Perhaps no other blues musician has had as much influence on contemporary music culture than Muddy Waters. His effect on blues, rhythm and blues, rock and roll, hard rock, folk music, jazz and country music is without parallel.
Born McKinley Morganfield in Rolling Fork in the south Mississippi Delta, Muddy came to Clarksdale about the time he was first learning to walk and talk. He grew up on the Stovall Plantation on the outskirts of Clarksdale, and his most important musical influence was Son House. Charlie Patton, Willie Brown, and others also contributed to Muddy’s background as well.
Alan Lomax first recorded Muddy at Stovall Plantation for the Library of Congress in 1941. These field recordings are legend, and they were an important launching point for Muddy’s transformation into what would later be cited as the “father of modern Chicago Blues.”

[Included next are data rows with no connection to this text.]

Definition sqlite_Ping : SQLiteStore -> result unit * SQLiteStore := query (fun _ => tt).

#[export] Instance SQLiteResultStore : ResultStore SQLiteStore := {
  Save := sqlite_Save;
  Get := sqlite_Get;
  List_ := sqlite_List;
  ListStaleTasks := sqlite_ListStaleTasks;
  Delete := sqlite_Delete;
  DeleteByType := sqlite_DeleteByType;
  LatestByType := sqlite_LatestByType;
  Ping := sqlite_Ping;
}.

(** ** The store meets the interface *)
Fixpoint table (rows : list TaskResult) : gmap string TaskResult :=
  match rows with
  | [] => ∅
  | r :: rows' => <[tr_ID r := r]> (table rows')
  end.

Lemma table_lookup rows id r :
  NoDup (ids rows) -> table rows !! id = Some r <-> In r rows /\ tr_ID r = id.
Proof.
  induction rows as [|x rows IH]; simpl; intros Hnd.
  - rewrite lookup_empty. naive_solver.
  - apply NoDup_cons in Hnd as [Hx Hnd]. specialize (IH Hnd).
    rewrite lookup_insert_Some, IH. unfold ids in Hx. rewrite list_elem_of_In, in_map_iff in Hx.
    naive_solver.
Qed.

Lemma table_none rows id :
  NoDup (ids rows) -> table rows !! id = None <-> forall r, In r rows -> tr_ID r <> id.
Proof.
  intros Hnd. rewrite eq_None_not_Some. unfold is_Some.
  setoid_rewrite (table_lookup rows id); [|done]. naive_solver.
Qed.
(** C30: What crash recovery starts: whatever the stored rows and whichever
    statements fail, each run that RehydrateStaleTasks starts in the background
    is the stored run of a task that was running, with its run number, its
    submission time and its params as the row reads back (every number as the
    nearest float64). It is a mark-ready only when no stored hold, of any
    status, was submitted in a later second than it; within one second the
    order of the stored texts decides, and rehydrate_misses_newer_hold is a case
    where it releases a held node. Every hold row survives, and recovery never
    sets the readiness flag. *)
Theorem rehydrate_hold_supersedes {S} {RS : ResultStore S} {RSL : ResultStoreLaws S}
    {LS : LatestSecond S} (handlers : string -> option (TaskHandler S)) (s : S) (clock : list Time)
    (Hh : handlers taskTypeMarkNotReady = Some MarkNotReadyHandler) :
  let e := RehydrateStaleTasks handlers (NewEngine s clock) in
  Forall (recovered (view s)) (e_threads e) /\
  (forall id h, view s !! id = Some h -> isHold h = true ->
     exists h', rows e !! id = Some h' /\ same_task h h') /\
  Healthz e = false.
Proof.
  intros e. destruct (rehydrate_recovered handlers Hh s clock) as [[_ Hd] HF].
  split_and!; [exact HF | exact Hd | by apply rehydrate_ready].
Qed.
(* ===== verification/SignTx.v ===== *)
(** * Signed transactions (src/sidecar/tasks/sign_and_broadcast.go, gov_result.go)

    The cycle every sign-tx task runs: validate, guard the chain, adopt the
    transaction of a crashed run or sign a new one, make its marker durable,
    broadcast and poll. The chain SDK and the node are interfaces; the process
    may die before any call, and the markers outlive it. *)

From stdpp Require Import base list strings gmap pretty.
From Stdlib Require Import ZArith Lia.
From S2P Require Import Prelude Config.

(** ** The chain SDK and the node *)

(** [sdk.TxResponse] *)
Record TxResponse := mkTxResponse {
  rs_TxHash : string;
  rs_Height : Z;
  rs_Code : Z;
  rs_Codespace : string;
  rs_RawLog : string;
  rs_GasWanted : Z;
  rs_GasUsed : Z;
  rs_Data : string;
}.

(** [SignAndBroadcastInput]; [M] is the type of messages. *)
Record SignAndBroadcastInput (M : Type) := mkInput {
  in_ChainID : string;
  in_KeyName : string;
  in_Msg : option M;
  in_Fees : string;
  in_Gas : Z;
  in_Memo : string;
  in_TaskID : string;
}.
Arguments mkInput {M}.
Arguments in_ChainID {M}.
Arguments in_KeyName {M}.
Arguments in_Msg {M}.
Arguments in_Fees {M}.
Arguments in_Gas {M}.
Arguments in_Memo {M}.
Arguments in_TaskID {M}.

(** What the code takes from the chain SDK and from [unicode]: messages, coin
    parsing, building, signing and encoding a transaction, its hash, the decoded
    result data of a committed one, and the printable runes beyond ASCII. *)
Class ChainSDK := {
  Msg : Type;
  ValidateBasic : Msg -> option string;
  ParseCoinsNormalized : string -> result (list (string * Z));
  BuildUnsignedTx : SignAndBroadcastInput Msg -> Z -> Z -> result string;
  SignTx : string -> string -> result string;
  EncodeTx : string -> result string;
  TxHashHex : string -> string;
  TxMsgData : string -> option (list (string * string));
  SubmitProposalResponse : string -> option Z;
  UnicodeIsPrint : Z -> bool;
}.

(** The answers of the local node and of the marker table. A [NotFound] account
    is told apart by its gRPC code. A transaction query fails with an RPC error,
    whose data text tells what is wrong, or with any other one; [QueryTx] sorts
    them. An insert that reports an error may or may not have stored the row,
    and one whose checkpoint fails has. *)
Inductive acct_answer := AcctOk (num seq : Z) | AcctNotFound (e : string) | AcctErr (e : string).
Inductive tx_reply := TxFound (r : TxResponse) | TxRPCError (data : string) | TxOtherError.
Inductive query_answer := QFound (r : TxResponse) | QNotFound | QIndexingDisabled | QErr.
Inductive status_answer := StNetwork (network : string) | StUndecodable (e : string) | StErr (e : string).
Inductive save_answer := SavedOk | InsertErr (stored : bool) (e : string) | CheckpointErr (e : string).

(** The world of one process: its clock, its context, the node. [w_wait] is the
    [select] on [ctx.Done] and [time.After]: [true] when the context ended. *)
Class TxWorld (W : Type) := {
  w_now : W -> Z;
  w_cancelled : W -> bool;
  w_wait : Z -> W -> bool * W;
  w_account : string -> W -> acct_answer * W;
  w_broadcast : string -> W -> result TxResponse * W;
  w_query : string -> W -> tx_reply * W;
  w_status : W -> status_answer * W;
  w_readMarker : W -> option string * W;
  w_saveMarker : W -> save_answer * W;
}.

(** The clock never goes back, and a wait that is not cut short lasts. *)
Class TxWorldLaws (W : Type) {TW : TxWorld W} : Prop := {
  wait_lasts d w w' : w_wait d w = (false, w') -> (w_now w + d <= w_now w')%Z;
  query_clock h w : (w_now w <= w_now (w_query h w).2)%Z;
  account_clock a w : (w_now w <= w_now (w_account a w).2)%Z;
}.

(** ** Markers, results, errors *)
Record TxMarker := mkTxMarker {
  tm_TaskID : string;
  tm_TxHash : string;
  tm_TxBytes : string;
  tm_AccountNumber : Z;
  tm_Sequence : Z;
  tm_ChainID : string;
}.

Record SignAndBroadcastResult := mkResult {
  sr_TxHash : string;
  sr_Height : Z;
  sr_Code : Z;
  sr_Codespace : string;
  sr_RawLog : string;
  sr_GasWanted : Z;
  sr_GasUsed : Z;
  sr_Sequence : Z;
  sr_AccountNumber : Z;
  sr_ChainID : string;
  sr_BroadcastedAt : Z;
  sr_ProposalID : Z;
  sr_IncludedAt : option Z;
  sr_Unverifiable : bool;
}.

Muddy moved to Chicago in 1943 (at age 30). His first hit record, “I Can’t Be Satisfied,” appeared in 1948. Recording under contract for Chess Records, Muddy’s electric band (with Little Walter Jacobs on harmonica, Jimmy Rogers on guitar, Elgin Evans on drums and Otis Spann on piano) established urban blues, and it is considered transformative to the beginning of rock and roll (many claim that rock pivots on the shoulders of Son House and Muddy Waters).
With his songs and those of songwriter and bass player, Willie Dixon, Muddy has a vast catalog of the most influential and important blues songs ever recorded. (It is from Muddy’s song. “Rollin’ Stone,” that The Rolling Stones got their name.)
Muddy won 6 Grammy Awards. He was inducted into The Rock and Roll Hall of Fame in 1987, and the RRHOF listed four of his songs that shaped rock and roll (“Rollin’ Stone,” “Hoochie Coochie Man,” “Mannish Boy” and “Got My Mojo Working”). He is in the Blues Hall of Fame and was given the Grammy Lifetime Achievement Award in 1992.